_TASK DETAILS:_ From the data below, retype exactly the lines starting with the one that contains "Definition set_pc (pc" and ending with the one that contains "Definition set_workers (ws", both included.
RECORDS TO PROCESS Block Start
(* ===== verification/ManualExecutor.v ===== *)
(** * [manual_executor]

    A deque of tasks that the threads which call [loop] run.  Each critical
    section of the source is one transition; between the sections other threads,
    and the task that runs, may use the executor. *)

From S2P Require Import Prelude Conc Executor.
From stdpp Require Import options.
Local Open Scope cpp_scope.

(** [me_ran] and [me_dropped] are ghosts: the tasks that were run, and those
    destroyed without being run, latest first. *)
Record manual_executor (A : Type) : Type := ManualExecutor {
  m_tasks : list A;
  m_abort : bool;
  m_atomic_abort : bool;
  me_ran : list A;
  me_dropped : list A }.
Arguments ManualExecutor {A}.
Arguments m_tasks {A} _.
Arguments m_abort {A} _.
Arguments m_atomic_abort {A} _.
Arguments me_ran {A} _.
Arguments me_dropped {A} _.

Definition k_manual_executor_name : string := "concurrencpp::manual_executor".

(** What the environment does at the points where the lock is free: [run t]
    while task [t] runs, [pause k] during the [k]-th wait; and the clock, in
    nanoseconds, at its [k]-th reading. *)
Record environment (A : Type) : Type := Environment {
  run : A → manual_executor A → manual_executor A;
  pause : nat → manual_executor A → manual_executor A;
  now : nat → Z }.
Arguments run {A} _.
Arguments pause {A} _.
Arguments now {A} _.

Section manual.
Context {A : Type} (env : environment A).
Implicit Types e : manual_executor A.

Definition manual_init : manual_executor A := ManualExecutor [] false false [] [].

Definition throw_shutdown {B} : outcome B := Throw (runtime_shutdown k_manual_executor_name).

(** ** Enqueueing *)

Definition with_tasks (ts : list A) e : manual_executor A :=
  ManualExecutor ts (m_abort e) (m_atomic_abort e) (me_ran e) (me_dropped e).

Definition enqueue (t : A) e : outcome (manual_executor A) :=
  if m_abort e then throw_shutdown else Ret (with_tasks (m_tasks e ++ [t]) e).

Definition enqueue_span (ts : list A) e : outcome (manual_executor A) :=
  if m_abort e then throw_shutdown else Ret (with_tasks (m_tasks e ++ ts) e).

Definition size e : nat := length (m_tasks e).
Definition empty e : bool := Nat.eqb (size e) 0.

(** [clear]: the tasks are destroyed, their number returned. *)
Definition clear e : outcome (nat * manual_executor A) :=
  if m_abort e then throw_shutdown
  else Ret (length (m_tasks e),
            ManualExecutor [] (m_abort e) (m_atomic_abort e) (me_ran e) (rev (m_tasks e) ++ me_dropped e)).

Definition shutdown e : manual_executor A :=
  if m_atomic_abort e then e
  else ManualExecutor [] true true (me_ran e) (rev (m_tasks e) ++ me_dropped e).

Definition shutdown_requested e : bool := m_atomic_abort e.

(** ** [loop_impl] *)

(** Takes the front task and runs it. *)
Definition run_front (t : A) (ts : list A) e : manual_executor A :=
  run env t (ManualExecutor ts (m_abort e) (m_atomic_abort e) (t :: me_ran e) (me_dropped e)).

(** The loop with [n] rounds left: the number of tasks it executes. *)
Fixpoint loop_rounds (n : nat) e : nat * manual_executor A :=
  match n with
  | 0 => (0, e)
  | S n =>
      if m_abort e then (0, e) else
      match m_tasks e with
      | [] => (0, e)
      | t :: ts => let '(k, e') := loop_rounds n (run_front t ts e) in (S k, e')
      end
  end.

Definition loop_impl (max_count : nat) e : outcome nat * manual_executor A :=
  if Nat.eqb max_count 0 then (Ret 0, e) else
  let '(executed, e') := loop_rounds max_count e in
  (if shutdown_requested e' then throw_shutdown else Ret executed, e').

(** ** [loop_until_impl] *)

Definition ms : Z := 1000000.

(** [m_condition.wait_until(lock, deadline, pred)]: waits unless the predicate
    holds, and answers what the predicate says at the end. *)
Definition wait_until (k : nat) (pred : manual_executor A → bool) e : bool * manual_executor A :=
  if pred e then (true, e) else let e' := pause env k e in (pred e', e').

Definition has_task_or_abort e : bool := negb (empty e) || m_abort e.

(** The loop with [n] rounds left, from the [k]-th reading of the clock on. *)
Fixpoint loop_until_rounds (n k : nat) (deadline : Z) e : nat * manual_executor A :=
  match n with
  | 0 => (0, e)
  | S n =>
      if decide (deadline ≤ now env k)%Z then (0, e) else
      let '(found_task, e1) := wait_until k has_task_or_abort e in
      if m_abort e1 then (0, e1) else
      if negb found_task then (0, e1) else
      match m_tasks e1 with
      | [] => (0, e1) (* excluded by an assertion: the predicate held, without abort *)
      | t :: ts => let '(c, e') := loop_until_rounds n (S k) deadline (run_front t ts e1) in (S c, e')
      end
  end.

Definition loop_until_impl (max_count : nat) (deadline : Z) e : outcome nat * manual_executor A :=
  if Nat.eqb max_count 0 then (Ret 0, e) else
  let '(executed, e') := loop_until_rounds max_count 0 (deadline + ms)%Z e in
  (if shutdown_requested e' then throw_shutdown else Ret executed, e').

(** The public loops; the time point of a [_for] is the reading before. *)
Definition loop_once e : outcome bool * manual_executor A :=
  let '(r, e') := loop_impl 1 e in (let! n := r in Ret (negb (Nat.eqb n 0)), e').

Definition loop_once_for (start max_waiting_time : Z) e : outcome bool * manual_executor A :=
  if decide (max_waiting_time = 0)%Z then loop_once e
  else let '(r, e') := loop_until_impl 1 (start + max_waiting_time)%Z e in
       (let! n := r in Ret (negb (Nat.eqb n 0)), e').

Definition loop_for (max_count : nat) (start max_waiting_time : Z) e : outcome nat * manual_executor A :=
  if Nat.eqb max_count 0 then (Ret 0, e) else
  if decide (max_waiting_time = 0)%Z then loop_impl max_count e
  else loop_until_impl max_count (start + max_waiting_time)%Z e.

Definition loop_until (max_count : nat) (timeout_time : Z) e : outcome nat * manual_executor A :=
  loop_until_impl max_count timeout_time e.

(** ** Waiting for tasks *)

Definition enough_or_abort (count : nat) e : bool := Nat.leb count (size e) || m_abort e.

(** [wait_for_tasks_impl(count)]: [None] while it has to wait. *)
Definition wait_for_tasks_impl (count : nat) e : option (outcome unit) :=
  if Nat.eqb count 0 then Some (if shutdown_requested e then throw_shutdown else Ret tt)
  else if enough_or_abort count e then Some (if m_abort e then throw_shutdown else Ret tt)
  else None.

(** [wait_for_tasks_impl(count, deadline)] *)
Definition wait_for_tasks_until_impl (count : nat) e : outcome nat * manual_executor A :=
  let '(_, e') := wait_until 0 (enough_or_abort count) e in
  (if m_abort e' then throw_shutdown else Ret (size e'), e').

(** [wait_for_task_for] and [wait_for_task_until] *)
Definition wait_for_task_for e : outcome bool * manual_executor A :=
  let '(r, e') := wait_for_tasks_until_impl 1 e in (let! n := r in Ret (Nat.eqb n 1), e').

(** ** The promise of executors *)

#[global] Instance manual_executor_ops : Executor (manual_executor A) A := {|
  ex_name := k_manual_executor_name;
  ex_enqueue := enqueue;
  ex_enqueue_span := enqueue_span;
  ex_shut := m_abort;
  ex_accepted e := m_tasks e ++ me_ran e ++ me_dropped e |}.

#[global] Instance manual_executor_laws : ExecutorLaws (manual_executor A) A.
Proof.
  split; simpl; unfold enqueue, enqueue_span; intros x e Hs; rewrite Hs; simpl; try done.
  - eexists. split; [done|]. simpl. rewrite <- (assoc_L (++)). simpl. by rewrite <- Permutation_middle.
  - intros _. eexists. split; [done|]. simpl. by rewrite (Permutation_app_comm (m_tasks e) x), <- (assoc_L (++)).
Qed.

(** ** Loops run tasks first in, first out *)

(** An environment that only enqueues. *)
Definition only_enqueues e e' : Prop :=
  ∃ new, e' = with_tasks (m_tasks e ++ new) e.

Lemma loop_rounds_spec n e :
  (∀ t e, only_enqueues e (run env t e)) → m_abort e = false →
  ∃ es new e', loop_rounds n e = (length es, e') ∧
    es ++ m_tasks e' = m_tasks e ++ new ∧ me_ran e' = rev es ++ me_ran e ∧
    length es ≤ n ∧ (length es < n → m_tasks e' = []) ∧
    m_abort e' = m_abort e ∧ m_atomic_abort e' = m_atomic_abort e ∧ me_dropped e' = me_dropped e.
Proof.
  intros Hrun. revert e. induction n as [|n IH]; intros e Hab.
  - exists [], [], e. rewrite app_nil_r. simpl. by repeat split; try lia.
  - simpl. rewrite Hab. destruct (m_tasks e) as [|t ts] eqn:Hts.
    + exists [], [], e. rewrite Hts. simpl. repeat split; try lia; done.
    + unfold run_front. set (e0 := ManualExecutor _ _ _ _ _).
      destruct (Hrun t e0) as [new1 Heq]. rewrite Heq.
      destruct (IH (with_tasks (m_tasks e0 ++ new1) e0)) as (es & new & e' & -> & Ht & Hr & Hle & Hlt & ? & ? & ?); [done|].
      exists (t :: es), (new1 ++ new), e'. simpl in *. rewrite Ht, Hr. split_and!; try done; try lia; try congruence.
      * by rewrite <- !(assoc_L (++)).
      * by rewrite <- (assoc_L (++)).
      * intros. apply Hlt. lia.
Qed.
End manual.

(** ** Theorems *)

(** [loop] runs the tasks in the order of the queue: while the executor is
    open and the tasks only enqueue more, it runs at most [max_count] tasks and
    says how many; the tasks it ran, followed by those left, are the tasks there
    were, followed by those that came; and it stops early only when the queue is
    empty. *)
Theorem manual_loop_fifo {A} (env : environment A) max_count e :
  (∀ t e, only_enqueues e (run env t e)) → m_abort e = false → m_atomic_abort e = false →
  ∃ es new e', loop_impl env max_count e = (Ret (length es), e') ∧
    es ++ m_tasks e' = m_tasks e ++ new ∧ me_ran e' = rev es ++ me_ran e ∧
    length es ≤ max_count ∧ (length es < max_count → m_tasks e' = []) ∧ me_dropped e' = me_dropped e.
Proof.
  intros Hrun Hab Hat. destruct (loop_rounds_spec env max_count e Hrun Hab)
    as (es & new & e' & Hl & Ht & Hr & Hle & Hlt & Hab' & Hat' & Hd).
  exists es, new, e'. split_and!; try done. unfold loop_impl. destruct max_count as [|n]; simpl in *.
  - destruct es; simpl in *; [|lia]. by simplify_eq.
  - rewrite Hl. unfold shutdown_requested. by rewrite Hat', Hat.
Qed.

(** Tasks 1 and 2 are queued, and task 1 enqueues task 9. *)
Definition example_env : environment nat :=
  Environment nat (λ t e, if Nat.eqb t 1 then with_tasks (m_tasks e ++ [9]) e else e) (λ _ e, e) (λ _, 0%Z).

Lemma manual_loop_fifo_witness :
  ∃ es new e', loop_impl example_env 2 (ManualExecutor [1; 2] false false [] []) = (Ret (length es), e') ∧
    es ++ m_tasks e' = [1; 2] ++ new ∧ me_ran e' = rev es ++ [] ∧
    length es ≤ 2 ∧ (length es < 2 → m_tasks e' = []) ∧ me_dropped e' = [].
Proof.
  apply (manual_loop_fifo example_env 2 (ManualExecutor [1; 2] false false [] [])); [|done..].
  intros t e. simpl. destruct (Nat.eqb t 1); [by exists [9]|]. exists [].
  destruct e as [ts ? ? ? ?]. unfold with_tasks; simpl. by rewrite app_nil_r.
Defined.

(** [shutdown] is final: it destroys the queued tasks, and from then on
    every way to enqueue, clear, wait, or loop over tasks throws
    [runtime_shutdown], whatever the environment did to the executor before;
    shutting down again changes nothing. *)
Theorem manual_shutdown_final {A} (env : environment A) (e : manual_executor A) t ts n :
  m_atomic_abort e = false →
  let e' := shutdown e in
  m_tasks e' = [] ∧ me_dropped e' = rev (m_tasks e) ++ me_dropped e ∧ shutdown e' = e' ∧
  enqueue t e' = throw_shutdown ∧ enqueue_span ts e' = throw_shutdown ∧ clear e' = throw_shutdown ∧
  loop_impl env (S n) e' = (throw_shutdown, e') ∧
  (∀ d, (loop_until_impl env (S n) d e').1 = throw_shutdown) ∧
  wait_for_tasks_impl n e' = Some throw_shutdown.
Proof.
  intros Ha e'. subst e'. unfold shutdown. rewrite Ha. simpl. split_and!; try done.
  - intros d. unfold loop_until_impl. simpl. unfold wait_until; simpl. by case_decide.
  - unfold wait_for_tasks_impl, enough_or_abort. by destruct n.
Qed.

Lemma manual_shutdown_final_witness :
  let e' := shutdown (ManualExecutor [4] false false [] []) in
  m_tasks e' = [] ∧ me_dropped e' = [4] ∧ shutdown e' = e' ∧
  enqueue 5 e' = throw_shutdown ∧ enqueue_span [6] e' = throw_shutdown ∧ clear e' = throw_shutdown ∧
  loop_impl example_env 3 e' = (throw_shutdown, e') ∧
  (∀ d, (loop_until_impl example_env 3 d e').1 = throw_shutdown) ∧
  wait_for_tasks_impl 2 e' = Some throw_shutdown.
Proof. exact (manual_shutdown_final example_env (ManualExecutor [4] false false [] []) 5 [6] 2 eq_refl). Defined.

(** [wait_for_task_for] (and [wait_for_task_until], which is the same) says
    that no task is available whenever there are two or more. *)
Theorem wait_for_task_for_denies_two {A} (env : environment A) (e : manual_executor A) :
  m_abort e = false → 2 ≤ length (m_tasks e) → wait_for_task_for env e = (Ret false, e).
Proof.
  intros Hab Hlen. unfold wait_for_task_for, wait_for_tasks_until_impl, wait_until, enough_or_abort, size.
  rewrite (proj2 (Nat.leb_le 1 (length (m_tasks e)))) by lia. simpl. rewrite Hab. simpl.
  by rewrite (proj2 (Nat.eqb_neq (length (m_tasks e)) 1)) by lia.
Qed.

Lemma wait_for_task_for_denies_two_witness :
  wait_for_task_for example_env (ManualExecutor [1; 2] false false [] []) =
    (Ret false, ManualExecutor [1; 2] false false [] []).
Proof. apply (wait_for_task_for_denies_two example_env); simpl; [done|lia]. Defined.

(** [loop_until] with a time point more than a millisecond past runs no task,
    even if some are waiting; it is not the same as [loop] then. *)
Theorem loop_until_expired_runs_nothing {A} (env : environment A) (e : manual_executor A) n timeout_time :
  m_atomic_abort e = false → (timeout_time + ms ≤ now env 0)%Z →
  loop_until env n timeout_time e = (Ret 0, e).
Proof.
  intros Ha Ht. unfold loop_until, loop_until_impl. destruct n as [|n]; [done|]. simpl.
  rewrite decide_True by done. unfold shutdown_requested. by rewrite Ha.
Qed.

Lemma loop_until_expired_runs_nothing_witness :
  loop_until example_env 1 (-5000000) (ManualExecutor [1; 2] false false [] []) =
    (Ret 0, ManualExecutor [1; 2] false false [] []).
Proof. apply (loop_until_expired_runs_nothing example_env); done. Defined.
RECORDS TO PROCESS Block End
RECORDS TO PROCESS Block Start
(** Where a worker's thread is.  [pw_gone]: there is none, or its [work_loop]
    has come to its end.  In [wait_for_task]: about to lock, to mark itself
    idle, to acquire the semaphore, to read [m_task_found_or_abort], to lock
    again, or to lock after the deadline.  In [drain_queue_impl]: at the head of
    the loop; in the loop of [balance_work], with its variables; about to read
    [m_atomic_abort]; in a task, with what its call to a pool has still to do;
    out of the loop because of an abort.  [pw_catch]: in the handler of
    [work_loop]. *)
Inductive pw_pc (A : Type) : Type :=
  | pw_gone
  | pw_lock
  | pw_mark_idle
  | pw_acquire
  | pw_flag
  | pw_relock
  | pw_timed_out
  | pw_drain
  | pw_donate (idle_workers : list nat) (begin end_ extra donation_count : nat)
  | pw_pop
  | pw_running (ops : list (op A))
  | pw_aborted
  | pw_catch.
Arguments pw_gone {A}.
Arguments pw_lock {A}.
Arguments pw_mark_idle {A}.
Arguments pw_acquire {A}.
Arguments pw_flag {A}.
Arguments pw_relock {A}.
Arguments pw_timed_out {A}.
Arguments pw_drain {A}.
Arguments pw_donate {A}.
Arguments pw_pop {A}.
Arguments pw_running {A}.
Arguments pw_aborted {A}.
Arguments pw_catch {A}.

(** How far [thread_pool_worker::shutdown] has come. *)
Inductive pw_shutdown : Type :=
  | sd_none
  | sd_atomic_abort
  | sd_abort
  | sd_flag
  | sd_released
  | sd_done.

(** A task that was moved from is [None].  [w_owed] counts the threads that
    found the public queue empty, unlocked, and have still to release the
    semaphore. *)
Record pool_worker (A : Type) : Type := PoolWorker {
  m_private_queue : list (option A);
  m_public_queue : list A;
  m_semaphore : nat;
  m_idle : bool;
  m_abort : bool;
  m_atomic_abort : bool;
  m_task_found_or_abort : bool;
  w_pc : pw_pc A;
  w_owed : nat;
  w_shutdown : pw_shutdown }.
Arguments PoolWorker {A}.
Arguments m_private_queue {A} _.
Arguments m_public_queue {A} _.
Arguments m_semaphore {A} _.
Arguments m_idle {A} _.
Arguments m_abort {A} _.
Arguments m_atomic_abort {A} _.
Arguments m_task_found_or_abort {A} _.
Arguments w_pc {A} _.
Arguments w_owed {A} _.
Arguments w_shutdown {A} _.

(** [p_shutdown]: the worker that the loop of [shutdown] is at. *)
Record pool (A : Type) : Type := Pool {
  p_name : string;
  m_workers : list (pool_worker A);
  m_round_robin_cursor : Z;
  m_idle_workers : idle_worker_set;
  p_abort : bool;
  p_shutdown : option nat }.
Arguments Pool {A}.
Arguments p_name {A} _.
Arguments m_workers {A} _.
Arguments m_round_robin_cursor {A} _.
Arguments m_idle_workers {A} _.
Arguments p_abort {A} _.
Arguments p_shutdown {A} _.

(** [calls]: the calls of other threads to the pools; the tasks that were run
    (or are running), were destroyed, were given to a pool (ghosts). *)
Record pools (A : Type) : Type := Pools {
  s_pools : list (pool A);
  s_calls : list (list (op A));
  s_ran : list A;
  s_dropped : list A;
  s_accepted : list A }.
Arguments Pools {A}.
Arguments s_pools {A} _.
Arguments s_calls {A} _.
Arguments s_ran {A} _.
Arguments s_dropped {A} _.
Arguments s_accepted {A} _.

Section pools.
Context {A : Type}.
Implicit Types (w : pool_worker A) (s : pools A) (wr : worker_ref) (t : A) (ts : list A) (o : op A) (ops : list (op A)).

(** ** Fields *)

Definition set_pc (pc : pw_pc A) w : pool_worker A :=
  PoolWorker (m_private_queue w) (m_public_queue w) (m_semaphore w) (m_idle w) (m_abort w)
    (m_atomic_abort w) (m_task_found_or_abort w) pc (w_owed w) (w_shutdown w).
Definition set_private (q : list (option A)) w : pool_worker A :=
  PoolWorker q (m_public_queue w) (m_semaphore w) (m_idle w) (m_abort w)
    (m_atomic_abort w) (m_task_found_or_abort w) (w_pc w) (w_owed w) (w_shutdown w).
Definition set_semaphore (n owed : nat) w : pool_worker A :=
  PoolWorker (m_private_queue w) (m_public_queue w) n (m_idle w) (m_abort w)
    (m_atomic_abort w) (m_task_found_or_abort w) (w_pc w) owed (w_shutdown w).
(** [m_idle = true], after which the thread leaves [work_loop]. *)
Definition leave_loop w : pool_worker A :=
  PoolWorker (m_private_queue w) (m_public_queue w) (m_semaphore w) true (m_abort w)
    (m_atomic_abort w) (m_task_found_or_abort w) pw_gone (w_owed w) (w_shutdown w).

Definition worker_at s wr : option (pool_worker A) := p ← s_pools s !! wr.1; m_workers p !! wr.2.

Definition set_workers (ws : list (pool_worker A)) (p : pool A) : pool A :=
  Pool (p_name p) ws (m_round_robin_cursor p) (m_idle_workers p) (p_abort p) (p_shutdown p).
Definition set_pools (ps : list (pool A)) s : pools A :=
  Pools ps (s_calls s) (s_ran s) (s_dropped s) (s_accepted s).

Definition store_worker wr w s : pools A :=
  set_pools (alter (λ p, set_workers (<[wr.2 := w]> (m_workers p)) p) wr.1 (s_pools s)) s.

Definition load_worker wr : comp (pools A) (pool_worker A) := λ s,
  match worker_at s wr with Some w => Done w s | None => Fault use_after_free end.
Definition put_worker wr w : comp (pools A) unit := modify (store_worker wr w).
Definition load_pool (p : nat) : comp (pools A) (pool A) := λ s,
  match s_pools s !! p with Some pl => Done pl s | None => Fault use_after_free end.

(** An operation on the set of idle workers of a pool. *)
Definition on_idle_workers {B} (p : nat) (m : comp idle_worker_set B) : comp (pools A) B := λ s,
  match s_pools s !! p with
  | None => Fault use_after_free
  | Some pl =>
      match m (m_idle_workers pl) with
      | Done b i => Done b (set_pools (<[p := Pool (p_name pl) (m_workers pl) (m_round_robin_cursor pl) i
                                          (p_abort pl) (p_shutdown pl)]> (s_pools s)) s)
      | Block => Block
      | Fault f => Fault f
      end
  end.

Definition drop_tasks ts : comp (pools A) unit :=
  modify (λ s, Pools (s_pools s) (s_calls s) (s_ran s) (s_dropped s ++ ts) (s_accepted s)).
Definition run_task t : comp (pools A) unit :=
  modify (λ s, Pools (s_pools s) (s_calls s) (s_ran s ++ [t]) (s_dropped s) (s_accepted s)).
RECORDS TO PROCESS Block End
RECORDS TO PROCESS Block Start
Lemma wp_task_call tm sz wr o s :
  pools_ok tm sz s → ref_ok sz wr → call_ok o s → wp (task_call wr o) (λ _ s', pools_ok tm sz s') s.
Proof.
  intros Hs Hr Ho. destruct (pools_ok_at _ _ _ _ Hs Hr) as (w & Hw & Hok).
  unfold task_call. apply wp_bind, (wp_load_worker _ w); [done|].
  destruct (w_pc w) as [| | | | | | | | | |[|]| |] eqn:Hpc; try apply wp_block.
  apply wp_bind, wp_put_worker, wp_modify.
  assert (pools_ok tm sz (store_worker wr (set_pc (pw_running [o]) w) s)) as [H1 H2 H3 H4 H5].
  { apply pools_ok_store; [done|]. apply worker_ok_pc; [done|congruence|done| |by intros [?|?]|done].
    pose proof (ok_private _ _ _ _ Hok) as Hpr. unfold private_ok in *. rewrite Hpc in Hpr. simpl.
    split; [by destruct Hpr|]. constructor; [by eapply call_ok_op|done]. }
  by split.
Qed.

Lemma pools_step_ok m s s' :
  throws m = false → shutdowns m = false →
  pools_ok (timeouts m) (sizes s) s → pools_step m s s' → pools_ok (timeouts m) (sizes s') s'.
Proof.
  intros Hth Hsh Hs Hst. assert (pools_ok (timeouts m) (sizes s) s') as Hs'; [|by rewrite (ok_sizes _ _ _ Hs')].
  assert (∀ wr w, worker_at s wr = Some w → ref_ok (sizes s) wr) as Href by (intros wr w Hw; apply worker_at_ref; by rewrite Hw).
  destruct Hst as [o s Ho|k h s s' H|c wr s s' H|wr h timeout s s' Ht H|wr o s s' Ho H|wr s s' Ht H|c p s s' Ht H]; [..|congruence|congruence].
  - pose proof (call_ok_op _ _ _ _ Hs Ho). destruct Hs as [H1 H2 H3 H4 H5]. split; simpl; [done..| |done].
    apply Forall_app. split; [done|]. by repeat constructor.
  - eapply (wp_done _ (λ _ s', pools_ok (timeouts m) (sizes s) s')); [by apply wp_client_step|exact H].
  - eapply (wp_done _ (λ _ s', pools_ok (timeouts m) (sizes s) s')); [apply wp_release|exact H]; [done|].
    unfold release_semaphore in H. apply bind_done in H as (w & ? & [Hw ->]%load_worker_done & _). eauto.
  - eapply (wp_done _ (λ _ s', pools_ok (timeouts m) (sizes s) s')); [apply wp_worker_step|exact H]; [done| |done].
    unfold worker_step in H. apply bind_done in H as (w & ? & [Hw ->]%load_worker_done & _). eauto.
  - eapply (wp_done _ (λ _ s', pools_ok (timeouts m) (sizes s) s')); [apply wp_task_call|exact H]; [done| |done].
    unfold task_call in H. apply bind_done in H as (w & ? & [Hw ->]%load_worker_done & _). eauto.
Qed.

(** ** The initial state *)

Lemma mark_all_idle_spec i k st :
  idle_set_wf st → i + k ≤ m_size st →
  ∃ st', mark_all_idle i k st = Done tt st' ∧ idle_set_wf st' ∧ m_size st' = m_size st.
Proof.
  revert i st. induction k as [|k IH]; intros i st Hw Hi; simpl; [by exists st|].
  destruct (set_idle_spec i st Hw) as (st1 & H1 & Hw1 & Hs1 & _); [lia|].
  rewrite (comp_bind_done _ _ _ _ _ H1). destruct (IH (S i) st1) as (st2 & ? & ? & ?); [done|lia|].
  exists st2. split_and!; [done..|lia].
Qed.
RECORDS TO PROCESS Block End
_RESULT:_
Definition set_pc (pc : pw_pc A) w : pool_worker A :=
  PoolWorker (m_private_queue w) (m_public_queue w) (m_semaphore w) (m_idle w) (m_abort w)
    (m_atomic_abort w) (m_task_found_or_abort w) pc (w_owed w) (w_shutdown w).
Definition set_private (q : list (option A)) w : pool_worker A :=
  PoolWorker q (m_public_queue w) (m_semaphore w) (m_idle w) (m_abort w)
    (m_atomic_abort w) (m_task_found_or_abort w) (w_pc w) (w_owed w) (w_shutdown w).
Definition set_semaphore (n owed : nat) w : pool_worker A :=
  PoolWorker (m_private_queue w) (m_public_queue w) n (m_idle w) (m_abort w)
    (m_atomic_abort w) (m_task_found_or_abort w) (w_pc w) owed (w_shutdown w).
(** [m_idle = true], after which the thread leaves [work_loop]. *)
Definition leave_loop w : pool_worker A :=
  PoolWorker (m_private_queue w) (m_public_queue w) (m_semaphore w) true (m_abort w)
    (m_atomic_abort w) (m_task_found_or_abort w) pw_gone (w_owed w) (w_shutdown w).

Definition worker_at s wr : option (pool_worker A) := p ← s_pools s !! wr.1; m_workers p !! wr.2.

Definition set_workers (ws : list (pool_worker A)) (p : pool A) : pool A :=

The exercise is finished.